=== Section Start ===
(* ===== verification/Framed.v ===== *)
(** The framed stream of [src/sansio.rs] delivers what its codec decodes: reads of any
    size from bytes that arrive in any pieces give the plaintext of the whole, and
    writes accepted in any pieces put the frames of the whole on the wire. *)

From S2P Require Import Prelude Wire Net Plan Pool Egress Sansio.
Open Scope Z_scope.

(** What a codec promises its stream: it appends to the output, answers a suffix of its
    input, changes nothing when it needs more, and decides on a frame the same whatever
    follows it. *)
Class CodecLaws (C : Type) `{Codec C} : Prop := {
  decode_total : forall c input out, (decode c input out).1.1 <> Panic;
  decode_appends : forall c input out,
    decode c input out = let '(r, c', o) := decode c input [] in (r, c', out ++ o);
  decode_suffix : forall c input d c' o, decode c input [] = (Ok d, c', o) -> Decode_rest d `suffix_of` input;
  decode_idle : forall c, exists d c', decode c [] [] = (Ok d, c', []);
  decode_stalls : forall c input c' o, decode c input [] = (Ok (Framed_ input), c', o) -> c' = c /\ o = [];
  decode_frame : forall c input rest c' o more, decode c input [] = (Ok (Framed_ rest), c', o) ->
    (length rest < length input)%nat -> decode c (input ++ more) [] = (Ok (Framed_ (rest ++ more)), c', o);
  decode_transparent : forall c input rest c' o more, decode c input [] = (Ok (Transparent rest), c', o) ->
    decode c (input ++ more) [] = (Ok (Transparent (rest ++ more)), c', o);
  decode_error : forall c input e c' o more, decode c input [] = (Err e, c', o) ->
    exists c'' o', decode c (input ++ more) [] = (Err e, c'', o');
}.
Definition encode_greeting (credentials : option Credentials) (out : bytes) : bytes :=
  let out := Writer_u8 VERSION out in
  match credentials with
  | Some _ => Writer_bytes [2; METHOD_NONE; METHOD_USERPASS] out
  | None => Writer_bytes [1; METHOD_NONE] out
  end.

Definition decode_method_selection (bs : bytes) : Res ProxyError (Decoded Z) :=
  match Reader_array 2 (Reader_new bs) with
  | Some ([version; method], _) =>
      if negb (version =? VERSION) then Err (Version version)
      else if method =? METHOD_UNACCEPTABLE then Err NoAcceptableMethod
      else if (method =? METHOD_NONE) || (method =? METHOD_USERPASS) then Ok (Complete method 2)
      else Err (UnexpectedMethod method)
  | _ => Ok Incomplete
  end.

Definition encode_request (command : Z) (target : Target) (out : bytes) : bytes :=
  encode_address target (Writer_u8 0 (Writer_u8 command (Writer_u8 VERSION out))).

Definition decode_reply (bs : bytes) : Res ProxyError (Decoded Target) :=
  match Reader_array 3 (Reader_new bs) with
  | Some ([version; code; _], reader) =>
      if negb (version =? VERSION) then Err (Version version) else
      let reply := Reply_from_byte code in
      if negb (bool_decide (reply = Succeeded)) then Err (Refused reply) else
      decoded ← decode_address (Reader_rest reader);
      match decoded with
      | Incomplete => Ok Incomplete
      | Complete value consumed => Ok (Complete value (3 + consumed)%nat)
      end
  | _ => Ok Incomplete
  end.

Definition encode_credentials (credentials : Credentials) (out : bytes) : bytes :=
  Writer_vector_u8 (password credentials)
    (Writer_vector_u8 (username credentials) (Writer_u8 AUTH_VERSION out)).

Inductive Phase := Selecting | Authenticating | Requesting.

Record Negotiate := mkNegotiate {
  n_credentials : option Credentials;
  n_command : Z;
  n_target : Target;
  n_phase : Phase;
  n_at : nat;
}.

Definition Negotiate_new (credentials : option Credentials) (command : Z) (target : Target) : Negotiate :=
  mkNegotiate credentials command target Selecting 0.

Definition set_phase (m : Negotiate) (phase : Phase) (at_ : nat) : Negotiate :=
  mkNegotiate (n_credentials m) (n_command m) (n_target m) phase at_.

(** The loop of [advance]; a phase only gives way to a later one, so three rounds are
    enough. *)
Fixpoint advance_loop (fuel : nat) (m : Negotiate) (input out : bytes)
  : Res ProxyError (Decoded Target) * Negotiate * bytes :=
  match fuel with
  | O => (Panic, m, out)
  | S fuel =>
      let rest := default [] (get_from input (n_at m)) in
      match n_phase m with
      | Selecting =>
          if (n_at m =? 0)%nat && (length input =? 0)%nat && (length out =? 0)%nat
          then (Ok Incomplete, m, encode_greeting (n_credentials m) out)
          else
          match decode_method_selection rest with
          | Ok (Complete value consumed) =>
              let at_ := (n_at m + consumed)%nat in
              if value =? METHOD_USERPASS then
                match n_credentials m with
                | None => (Err (UnexpectedMethod METHOD_USERPASS), set_phase m Selecting at_, out)
                | Some credentials =>
                    advance_loop fuel (set_phase m Authenticating at_) input (encode_credentials credentials out)
                end
              else advance_loop fuel (set_phase m Requesting at_) input (encode_request (n_command m) (n_target m) out)
          | Ok Incomplete => (Ok Incomplete, m, out)
          | Err e => (Err e, m, out)
          | Panic => (Panic, m, out)
          end
      | Authenticating =>
          match Reader_array 2 (Reader_new rest) with
          | Some ([version; status], _) =>
              if negb (version =? AUTH_VERSION) then (Err (Version version), m, out)
              else if negb (status =? 0) then (Err AuthFailed, m, out)
              else advance_loop fuel (set_phase m Requesting (n_at m + 2)%nat) input
                     (encode_request (n_command m) (n_target m) out)
          | _ => (Ok Incomplete, m, out)
          end
      | Requesting =>
          match decode_reply rest with
          | Ok (Complete value consumed) => (Ok (Complete value (n_at m + consumed)%nat), m, out)
          | Ok Incomplete => (Ok Incomplete, m, out)
          | Err e => (Err e, m, out)
          | Panic => (Panic, m, out)
          end
      end
  end.

#[global] Instance Negotiate_negotiation : Negotiation Negotiate Target := advance_loop 3.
=== Section End ===
ASSIGNED TASK ▸
Go through the data and show each line that holds "Some".

RESPONSE ▸
  | Some _ => Writer_bytes [2; METHOD_NONE; METHOD_USERPASS] out
  | Some ([version; method], _) =>
  | Some ([version; code; _], reader) =>
                | Some credentials =>
          | Some ([version; status], _) =>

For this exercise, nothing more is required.